Me sorprendió especialmente porque, al oír a Henryka y a Aron contarlo,
en los años que pasaron en el bosque no hubo demasiado tiempo para la
religión; debían concentrarse en la supervivencia. «No la puedes practicar,
tienes que luchar, tienes que ir a buscar comida», me explicó Henryka.
«Pero había un rabino que enseñaba religión y también celebraban las
grandes festividades. Lo hacían lo mejor que podían». Aron dijo que no
recordaba si habían encendido alguna vela para el Sabbath. «No me
acuerdo», dijo. «Pero, si no tenías una vela, agarrabas un trozo de madera».
Aquella luz brilló incluso en la oscuridad. Dios estuvo con ellos todo el
tiempo, en los grandes momentos y en los pequeños. Creo que todos lo
sintieron entonces, y que Aron lo sigue sintiendo ahora.
Hoy, ocho décadas después de que los alemanes invadieran Polonia y
mataran a tantísima gente, a Aron y a Henryka les preocupa que a veces
parezca que el mundo se parte en dos de nuevo. «Nos inquieta lo que ocurre
en el mundo en la actualidad con el odio entre naciones, entre religiones,
entre razas», dijo Henryka. Aron añadió: «Así fue, así es y así será
siempre».
¿Qué mensaje le gustaría a Aron compartir con el mundo de hoy? «Sé
amable siempre que sea posible y ayuda a los más pobres y débiles. Con
suerte, no volverá a haber ninguna guerra, aunque sigue habiendo
demasiado odio, y nunca se sabe qué va a pasar… Esperamos que no suceda
de nuevo, pero no hay ninguna garantía».
No olvidemos el pasado.
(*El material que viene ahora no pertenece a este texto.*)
(* ===== verification/InitOrderCorrect.v ===== *)
(** The static-initialization-order check reports exactly the variables of other files a
    dynamic initializer can read, each once and over a shortest chain of calls. *)

From S2P Require Import Prelude StringInterner Ordering Results Upsert GlobalIndex GlobalIndexCorrect GlobalIndexTheorems ReachAnalyses EscapeCorrect.
Import InitOrder.

Section InitOrder.
Variables (g : GlobalIndex) (entry : StaticInitEntry).
Hypothesis Hok : gi_ok g.

(** One of the references leads to [target]. *)
Definition refers (refs : list bytes) (target : StaticInitEntry) : Prop :=
  exists ref, ref ∈ refs /\ resolveTarget g entry ref = Some target.

(** The initializer's own references. *)
Definition reads_itself (target : StaticInitEntry) : Prop := refers (si_referencedGlobals entry) target.

(** A chain of at most sixteen calls to a function that refers to the target. *)
Definition reads_through (chain : list bytes) (target : StaticInitEntry) : Prop :=
  exists n, seed_chain (si_calledFunctions entry) (called g) chain n /\ length chain <= kMaxDepth /\ refers (referenced_globals g n) target.

Definition reads (target : StaticInitEntry) : Prop := reads_itself target \/ exists chain, reads_through chain target.

Lemma resolveTarget_name ref target : resolveTarget g entry ref = Some target -> si_qualifiedName target = ref.
Proof.
  unfold resolveTarget. rewrite findStaticInit_first by done. destruct (first_named (gi_staticInits g) ref) as [[i e]|] eqn:E; [|done]. cbn.
  apply list_find_Some in E as (_ & E & _). case_match; [done|]. case_decide; [done|]. by intros [= <-].
Qed.

Lemma refers_name refs target target' : refers refs target -> resolveTarget g entry (si_qualifiedName target) = Some target' -> target = target'.
Proof. intros (ref & _ & H). rewrite (resolveTarget_name _ _ H). congruence. Qed.

(** The diagnostic of a target. *)
Definition order_diagnostic (target : StaticInitEntry) (chain : bytes) : Diagnostic :=
  entity_diagnostic StaticInit_OrderDependency (at_line (si_filePath entry) (si_line entry)) [si_qualifiedName entry; si_qualifiedName target]
    (order_message entry target chain).

(** The set of targets and the diagnostics agree. *)
Definition in_step (a : gset bytes * list Diagnostic) : Prop :=
  exists ts, NoDup ts /\ (forall t, t ∈ ts <-> t ∈ a.1) /\ dx_entities <$> a.2 = (fun t => [si_qualifiedName entry; t]) <$> ts.

Lemma report_spec target chain a : in_step a ->
  let a' := order_report entry target chain a in
  in_step a' /\ (forall t, t ∈ a'.1 <-> t ∈ a.1 \/ t = si_qualifiedName target) /\
  (forall d, d ∈ a'.2 -> d ∈ a.2 \/ (d = order_diagnostic target chain /\ si_qualifiedName target ∉ a.1)) /\
  (forall d, d ∈ a.2 -> d ∈ a'.2).
Proof.
  intros (ts & Hnd & Hts & He). unfold order_report. case_decide as Hin; cbn.
  - split_and!; [by exists ts| |by left|done]. intros t. split; [by left|]. intros [?| ->]; done.
  - split_and!.
    + exists (ts ++ [si_qualifiedName target]). split_and!.
      * apply NoDup_app. split_and!; [done| |apply NoDup_singleton]. intros t Ht ->%list_elem_of_singleton. by apply Hin, Hts.
      * intros t. cbn. rewrite elem_of_app, list_elem_of_singleton, Hts, elem_of_union, elem_of_singleton. tauto.
      * cbn. rewrite !fmap_app, He. done.
    + set_solver.
    + intros d [?| ->%list_elem_of_singleton]%elem_of_app; [by left|right]. done.
    + intros d Hd. apply elem_of_app. by left.
Qed.

Lemma report_refs_spec refs chain a : in_step a ->
  let a' := report_refs g entry chain refs a in
  in_step a' /\ (forall t, t ∈ a'.1 <-> t ∈ a.1 \/ exists target, refers refs target /\ si_qualifiedName target = t) /\
  (forall d, d ∈ a'.2 -> d ∈ a.2 \/ exists target, refers refs target /\ d = order_diagnostic target chain /\ si_qualifiedName target ∉ a.1) /\
  (forall d, d ∈ a.2 -> d ∈ a'.2).
Proof.
  unfold report_refs. revert a. induction refs as [|ref refs IH]; intros a Ha; cbn.
  { split_and!; [done| |by left|done]. intros t. split; [by left|]. intros [?|(target & (r & Hr%elem_of_nil & _) & _)]; done. }
  assert (Hcons : forall target, refers (ref :: refs) target <-> resolveTarget g entry ref = Some target \/ refers refs target).
  { intros target. unfold refers. setoid_rewrite elem_of_cons. naive_solver. }
  setoid_rewrite Hcons. destruct (resolveTarget g entry ref) as [target|] eqn:Er.
  - destruct (report_spec target chain a Ha) as (Ha1 & H1 & H2 & H3). destruct (IH _ Ha1) as (Ha2 & I1 & I2 & I3). split_and!; [done| | |auto].
    + intros t. rewrite I1, H1. split; [intros [[?| ->]|(x & ? & ?)]; eauto|]. intros [?|(x & [[= <-]|?] & <-)]; eauto.
    + intros d [Hd|(x & Hx & -> & Hnx)]%I2.
      * apply H2 in Hd as [?|[-> Hn]]; [by left|right]. exists target. auto.
      * right. exists x. split_and!; [by right|done|]. intros Hin. apply Hnx, H1. by left.
  - destruct (IH _ Ha) as (Ha2 & I1 & I2 & I3). split_and!; [done| | |done].
    + intros t. rewrite I1. split; [intros [?|(x & ? & ?)]; eauto|]. intros [?|(x & [?|?] & <-)]; [by left|done|eauto].
    + intros d [Hd|(x & Hx & -> & Hnx)]%I2; [by left|right]. exists x. auto.
Qed.

(** What a diagnostic shows: the target itself, or a shortest chain to it. *)
Definition shows (d : Diagnostic) : Prop :=
  exists target chain, d = order_diagnostic target (arrows chain) /\
    ((reads_itself target /\ chain = []) \/
     (~ reads_itself target /\ reads_through chain target /\ forall chain', reads_through chain' target -> length chain <= length chain')).

Lemma arrow_chain_to parent n : n <> [] -> chain_to parent n <> [] -> arrow_chain parent n = arrows (chain_to parent n).
Proof.
  intros Hn. unfold arrow_chain, chain_to. change (hops_up parent (S (S (size parent))) n) with
    (if decide (n = []) then Some [] else cons n <$> hops_up parent (S (size parent)) (default [] (parent !! n))).
  rewrite decide_False by done. by destruct (hops_up parent (S (size parent)) (default [] (parent !! n))).
Qed.

(** The calls that are recorded have names. *)
Definition calls_named : Prop :=
  ~ ([] ∈ si_calledFunctions entry) /\ (forall s, s ∈ gi_functionSummaries g -> ~ ([] ∈ fs_calledFunctions s)).

Lemma called_in p n : n ∈ called g p -> exists s, s ∈ gi_functionSummaries g /\ n ∈ fs_calledFunctions s.
Proof.
  unfold called. destruct (findFunctionSummary g p) as [s|] eqn:E; [|by intros ?%elem_of_nil].
  apply findFunctionSummary_row in E as [Hs _]; [|done]. by exists s.
Qed.

(** What the search keeps true: the targets found are those the initializer or a visited
    function refers to. *)
Definition covers (visited : Queue) (a : gset bytes * list Diagnostic) : Prop :=
  in_step a /\
  (forall t, t ∈ a.1 <-> exists target, si_qualifiedName target = t /\ (reads_itself target \/ exists m e, (m, e) ∈ visited /\ refers (referenced_globals g m) target)) /\
  (forall d, d ∈ a.2 -> shows d).

Lemma visit_covers visited parent n d rest a a' : calls_named ->
  searched (si_calledFunctions entry) (called g) kMaxDepth visited parent ((n, d) :: rest) -> covers visited a ->
  order_visit g entry parent n a = inl a' -> covers (visited ++ [(n, d)]) a'.
Proof.
  intros [Hne1 Hne2] Hs (Hin & Ht & Hd) [= <-]. pose proof (se_found _ _ _ _ _ _ Hs) as Hf.
  assert (Hn : (n, d) ∈ visited ++ (n, d) :: rest) by (apply elem_of_app; right; left).
  assert (Hne : forall m' e, (m', e) ∈ visited ++ (n, d) :: rest -> m' <> []).
  { intros m' e Hm'. destruct (fd_origin _ _ _ _ _ _ Hf m' e Hm') as (p & _ & [(_ & Hseed & _)|(e' & _ & _ & _ & Hcall)]).
    - by intros ->.
    - apply called_in in Hcall as (s & Hs' & Hcall). intros ->. by apply (Hne2 s Hs'). }
  destruct (chain_to_found _ _ _ _ _ _ _ _ Hf Hne Hn) as [Hc Hl].
  pose proof (depth_limited _ _ kMaxDepth _ _ _ _ _ ltac:(unfold kMaxDepth; lia) Hf Hn) as Hlim.
  destruct (report_refs_spec (referenced_globals g n) (arrow_chain parent n) a Hin) as (Hin' & Ht' & Hd' & _). split_and!; [done| |].
  - intros t. rewrite Ht', Ht. split.
    + intros [(x & <- & [?|(m & e & Hm & Hr)])|(x & Hx & <-)]; exists x; (split; [done|]); [by left|right; exists m, e|right; exists n, d];
        rewrite elem_of_app; auto. split; [right; left|done].
    + intros (x & <- & [?|(m & e & [Hm|[= -> ->]%list_elem_of_singleton]%elem_of_app & Hr)]); [left; eauto 10|left; eauto 10|right; eauto].
  - intros dx [Hdx|(x & Hx & -> & Hnx)]%Hd'; [by apply Hd|]. exists x, (chain_to parent n).
    assert (Hcne : chain_to parent n <> []) by (intros E; rewrite E in Hl; cbn in Hl; lia).
    rewrite arrow_chain_to by (done || by eapply Hne). split; [done|]. right. split_and!.
    + intros Hself. apply Hnx, Ht. exists x. auto.
    + exists n. split_and!; [done|lia|done].
    + intros chain' (m & Hc' & Hlen' & Hr). rewrite Hl. assert (d < length chain'); [|lia].
      eapply next_is_nearest; [done|done|done|]. intros ([m' e] & -> & Hm)%list_elem_of_fmap. apply Hnx, Ht. exists x. eauto 10.
Qed.

Lemma start_covers : covers [] (report_refs g entry [] (si_referencedGlobals entry) (∅, [])).
Proof.
  destruct (report_refs_spec (si_referencedGlobals entry) [] (∅, [])) as (Hin & Ht & Hd & _).
  { exists []. split_and!; [constructor|set_solver|done]. }
  split_and!; [done| |].
  - intros t. rewrite Ht. split.
    + intros [?|(x & Hx & <-)]; [set_solver|]. exists x. auto.
    + intros (x & <- & [?|(m & e & Hm%elem_of_nil & _)]); [right; eauto|done].
  - intros d [Hd'%elem_of_nil|(x & Hx & -> & _)]%Hd; [done|]. exists x, []. split; [done|]. by left.
Qed.

Lemma entry_covers : calls_named -> exists visited a, covers visited a /\ entry_diagnostics g entry = a.2 /\
  forall target, reads target <-> (reads_itself target \/ exists m e, (m, e) ∈ visited /\ refers (referenced_globals g m) target).
Proof.
  intros Hne. unfold entry_diagnostics. pose proof (seeds_searched (si_calledFunctions entry) (called g) kMaxDepth) as Hs.
  destruct (discover_seeds (si_calledFunctions entry)) as [parent queue]. cbn in Hs.
  destruct (bfs_from (si_calledFunctions entry) (called g) kMaxDepth (order_visit g entry) (all_names g entry)
    (fun s Hs => proj2 (elem_of_app _ _ _) (or_introl Hs))
    (fun p n Hn => proj2 (elem_of_app _ _ _) (or_intror (proj2 (list_elem_of_bind _ _ _) (let '(ex_intro _ s (conj H1 H2)) := called_in p n Hn in ex_intro _ s (conj H2 H1)))))
    covers (S (length (all_names g entry))) [] parent queue (report_refs g entry [] (si_referencedGlobals entry) (∅, []))) as (a & -> & Hend).
  - intros. by eapply visit_covers.
  - cbn. lia.
  - done.
  - apply start_covers.
  - destruct Hend as [(visited & parent' & Hs' & Ha)|(visited & parent' & n & d & rest & b & _ & _ & Hv)]; [|done].
    exists visited, a. split_and!; [done|done|]. intros target. unfold reads. split.
    + intros [?|(chain & n & Hc & Hlen & Hr)]; [by left|right]. destruct (chain_found _ _ _ _ _ _ _ _ Hs' Hc Hlen) as (e & He & _); [by intros ?? ?%elem_of_nil|].
      rewrite app_nil_r in He. eauto.
    + intros [?|(m & e & Hm & Hr)]; [by left|right]. pose proof (se_found _ _ _ _ _ _ Hs') as Hf.
      assert (Hm' : (m, e) ∈ visited ++ []) by (by rewrite app_nil_r).
      destruct (chain_to_found _ _ _ _ _ _ m e Hf) as [Hc Hl]; [|done|].
      { intros m' e' Hm''. destruct (fd_origin _ _ _ _ _ _ Hf m' e' Hm'') as (p & _ & [(_ & Hseed & _)|(e'' & _ & _ & _ & Hcall)]); destruct Hne as [Hne1 Hne2].
        - by intros ->.
        - apply called_in in Hcall as (s & Hs2 & Hcall). intros ->. by apply (Hne2 s Hs2). }
      exists (chain_to parent' m), m. split_and!; [done| |done]. pose proof (depth_limited _ _ kMaxDepth _ _ _ _ _ ltac:(unfold kMaxDepth; lia) Hf Hm'). lia.
Qed.
End InitOrder.


(** x.cpp initializes [x] from f(), which calls g(), which reads [y] of y.cpp. *)
Definition through_calls : GlobalIndex :=
  replay_ops empty_global_index
    [OpStaticInit (MkStaticInit (str "x") (str "x.cpp") 1 true false [] [str "f"]);
     OpStaticInit (MkStaticInit (str "y") (str "y.cpp") 2 true false [] []);
     OpSummary (MkSummary (str "f") (str "f.cpp") 3 false false [str "g"] [] [] [] []);
     OpSummary (MkSummary (str "g") (str "g.cpp") 4 false false [] [] [] [] [str "y"])].

Lemma through_calls_ok : gi_ok through_calls.
Proof. apply replay_implements; [apply empty_global_index_ok|split; by vm_compute]. Qed.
No olvidemos a los héroes que lucharon para
que otros pudieran sobrevivir. No olvidemos ser amables con el prójimo.
«Sé amable siempre que sea posible». Es un consejo muy simple, pero si
lo conseguimos, día tras día, quizá podamos ser el cambio. Quizá podamos
permanecer unidos. Quizá podamos construir un mejor futuro para el
mundo. Encendamos una vela o un trozo de madera en la oscuridad… y
dejemos que la luz nos ayude a seguir hacia delante.